In 1965, Kastrup Glasværk merged with Holmegaard under the name Kastrup og Holmegaards Glasværker A/S. The principal shareholders were Carlsberg Group, De forenede Bryggerier and Elisabeth Lassen who had inherited Holmegaard from her father (Count Aage Danneskiold-Samsøe) in 1945. The merged company had about 1,935 employees and a total production of about 102,000 tonnes. Production ceased in 1979.

==Headquarters==
Kastrup Glasværk was from 1892 headquartered at Nørre Voldgade 12 in central Copenhagen.
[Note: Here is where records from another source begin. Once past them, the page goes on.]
(** * Kenya trends automation: the post-generation pipeline

    A shallow embedding of [main.py] (classes [GoogleTrendsKenya],
    [SocialMediaGenerator], [SocialMediaPlatformAPI],
    [TrendsAutomationSystem]) and of the tables and the two class methods of
    [Config] from [config.py], followed by the properties of the pipeline
    stated over that embedding.

    Python values are modelled as follows: [str] as [string] (the UTF-8
    bytes of the text), [dict] as [gmap], [list] as [list], an exception as
    the [Raise] branch of [Result]; code that prints, reads the clock, draws
    random numbers or touches files runs in the state-and-exception monad
    [M] over a [World]. *)

From stdpp Require Import base option list gmap strings.
From Stdlib Require Import Ascii ZArith Lia.

#[local] Open Scope string_scope.
#[local] Open Scope list_scope.
#[local] Open Scope nat_scope.
#[local] Set Warnings "-register-all".

(** ** Python exceptions and results *)

Inductive PyError : Type :=
  | ValueError
  | KeyError (key : string)
  | IndexError
  | AttributeError
  | TypeError
  | FileNotFoundError
  | PermissionError
  | JSONDecodeError.

(** The outcome of a Python expression: a value, an exception, or [Beyond]
    when the expression leaves the fragment of Python that is modelled (it
    is no exception, and no handler catches it). *)
Inductive Result (A : Type) : Type :=
  | Ok (a : A)
  | Raise (e : PyError)
  | Beyond (construct : string).
Arguments Ok {A} a.
Arguments Raise {A} e.
Arguments Beyond {A} construct.

Definition rbind {A B} (r : Result A) (k : A -> Result B) : Result B :=
  match r with
  | Ok a => k a
  | Raise e => Raise e
  | Beyond c => Beyond c
  end.

Definition rmap {A B} (f : A -> B) (r : Result A) : Result B :=
  rbind r (fun a => Ok (f a)).

#[global] Instance Result_ret : MRet Result := fun A a => Ok a.
#[global] Instance Result_bind : MBind Result := fun A B k r => rbind r k.
#[global] Instance Result_fmap : FMap Result := fun A B f r => rmap f r.

Definition is_ok {A} (r : Result A) : bool :=
  match r with Ok _ => true | _ => false end.

(** ** Strings *)

(** [len(s)] of a Python [str]: the number of code points, that is, of the
    bytes of its UTF-8 encoding that are not continuation bytes
    ([0b10xxxxxx]). *)
Definition is_continuation (c : ascii) : bool :=
  let n := nat_of_ascii c in ((128 <=? n) && (n <? 192))%nat.

Fixpoint py_len (s : string) : nat :=
  match s with
  | EmptyString => 0
  | String c rest => (if is_continuation c then 0 else 1) + py_len rest
  end.
(** * crontab: the worker's scheduler, its log sink, and the master's worker list

    A shallow embedding of [worker/Scheduler.go], [worker/LogSink.go] and
    [master/WorkerMgr.go].  Go maps are [gmap]s keyed by job name, channels
    are bounded FIFO queues, pointers to heap objects ([*LogBatch],
    [*time.Timer], cancellation contexts) are addresses into explicit
    stores, and calls into collaborators (the executor, the Mongo
    collection, standard output) are recorded in call logs carried by the
    state. *)

From Stdlib Require Import ZArith Lia.
From stdpp Require Import base option list gmap strings.

Local Open Scope Z_scope.

(** ** Package [time] *)

Module time.

(** An instant, in nanoseconds since the Unix epoch. *)
Definition Time := Z.

(** [time.Duration] is an [int64] count of nanoseconds. *)
Definition Duration := Z.

Definition minDuration : Duration := - 2 ^ 63.
Definition maxDuration : Duration := 2 ^ 63 - 1.

Definition Millisecond : Duration := 1000000.
Definition Second : Duration := 1000000000.

Definition Before (t u : Time) : bool := t <? u.
Definition Equal (t u : Time) : bool := t =? u.

(** [t.Sub(u)]: the difference, saturated to the range of [Duration]. *)
Definition Sub (t u : Time) : Duration :=
  let d := t - u in
  if d <? minDuration then minDuration
  else if maxDuration <? d then maxDuration
  else d.

(** Two's complement reading of an integer as an [int64]. *)
Definition wrap64 (z : Z) : Z := (z + 2 ^ 63) mod 2 ^ 64 - 2 ^ 63.

Definition UnixNano (t : Time) : Z := wrap64 t.

(** The zero [Time]: January 1, year 1, 00:00:00 UTC. *)
Definition zeroTime : Time := -62135596800 * 1000000000.

End time.

(** ** Package [common] *)

Module common.

Record Job := mkJob {
  Job_Name : string;
  Job_Command : string;
  Job_CronExpr : string
}.

(** A parsed trigger expression ([*cronexpr.Expression]), seen through its
    one method used here: [Next], the next activation after an instant.
    The library returns the zero [Time] when there is none. *)
Record Expression := mkExpression {
  Next : time.Time -> time.Time
}.

Record JobsSchedulerPlan := mkPlan {
  Plan_Job : Job;
  Plan_Expr : Expression;
  Plan_NextTime : time.Time
}.

(** [CancelFunc] is the cancel half of a [context.WithCancel]; the context
    it cancels is identified by its address. *)
Record JobExecuteInfo := mkInfo {
  Info_Job : Job;
  Info_PlanTime : time.Time;
  Info_RealTime : time.Time;
  Info_CancelCtx : nat
}.

(** Values of the interface [error]: the sentinel
    [ERR_LOCK_ALREADY_REQUIRED], compared by identity, and any other
    error, with its text. *)
Inductive error :=
| ERR_LOCK_ALREADY_REQUIRED
| errorString (s : string).

#[global] Instance error_eq_dec : EqDecision error.
Proof. solve_decision. Defined.

Record JobExecuteResult := mkResult {
  Result_ExecuteInfo : JobExecuteInfo;
  Result_Output : string;
  Result_Err : option error;
  Result_StartTime : time.Time;
  Result_EndTime : time.Time
}.

Record JobLog := mkJobLog {
  JobLog_JobName : string;
  JobLog_Command : string;
  JobLog_Err : string;
  JobLog_Output : string;
  JobLog_PlanTime : Z;
  JobLog_SchedulerTime : Z;
  JobLog_StartTime : Z;
  JobLog_EndTime : Z
}.

(** [LogBatch] values live on the heap and are compared by address. *)
Record LogBatch := mkLogBatch {
  Logs : list JobLog
}.

(** The event kinds; [JOB_EVENT_OTHER] stands for every integer that is
    none of the three constants. *)
Inductive EventType :=
| JOB_EVENT_SAVE
| JOB_EVENT_DELETE
| JOB_EVENT_KILLER
| JOB_EVENT_OTHER.

Record JobEvent := mkJobEvent {
  Event_EventType : EventType;
  Event_Job : Job
}.

(** Modelled from the spec: [common.BulidJobSchedulerPlan] is declared in
    package [common], outside the files at hand.  It builds a plan from a
    definition, computing the first next-fire time from the trigger
    expression evaluated against the current time, and fails when the
    trigger expression does not parse.  [Parse] is the trigger-expression
    parser; [now] is the clock reading taken once parsing succeeded. *)
Definition BulidJobSchedulerPlan
    (Parse : string -> option Expression) (now : time.Time) (job : Job)
  : option JobsSchedulerPlan :=
  match Parse (Job_CronExpr job) with
  | None => None
  | Some expr => Some (mkPlan job expr (Next expr now))
  end.

(** Modelled from the spec: [common.BuildJobExecuteInfo] is declared in
    package [common], outside the files at hand.  It builds the handle of
    one dispatch: the job, the planned fire time, the actual dispatch time
    [now], and a fresh cancellation control [ctx]. *)
Definition BuildJobExecuteInfo
    (jobPlan : JobsSchedulerPlan) (now : time.Time) (ctx : nat)
  : JobExecuteInfo :=
  mkInfo (Plan_Job jobPlan) (Plan_NextTime jobPlan) now ctx.

(** The text of an error, [err.Error()].  The text of the sentinel is
    declared outside the files at hand; the worker never reads it. *)
Definition Error (lockText : string) (e : error) : string :=
  match e with
  | ERR_LOCK_ALREADY_REQUIRED => lockText
  | errorString s => s
  end.

End common.

(** ** Go runtime objects shared by both packages *)

(** A buffered channel: the queued values, oldest first, and the capacity
    given to [make]. *)
Module channel.

Record chan (A : Type) := mkChan {
  buf : list A;
  cap : nat
}.
Arguments mkChan {A} _ _.
Arguments buf {A} _.
Arguments cap {A} _.

Definition make {A : Type} (n : nat) : chan A := mkChan [] n.

Definition full {A : Type} (c : chan A) : bool :=
  bool_decide (cap c ≤ length (buf c))%nat.

(** [c <- x] when it can complete at once; [None] when the sender would
    have to wait. *)
Definition send {A : Type} (c : chan A) (x : A) : option (chan A) :=
  if full c then None else Some (mkChan (buf c ++ [x]) (cap c)).

(** [<-c] when a value is queued; [None] when the receiver would have to
    wait. *)
Definition recv {A : Type} (c : chan A) : option (A * chan A) :=
  match buf c with
  | [] => None
  | x :: rest => Some (x, mkChan rest (cap c))
  end.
The Historicist building was designed by the architect Philip Smidth. The company name is still seen on the facade. The building is now home to Teknisk Landsforbund.

==Products==
Kastrup Glasværk was initially a manufacturer of bottles. The production was automated in 1912. The company later also began to manufacture other products such as drinking glasses, tableware, flasks, bell jars and light fixtures.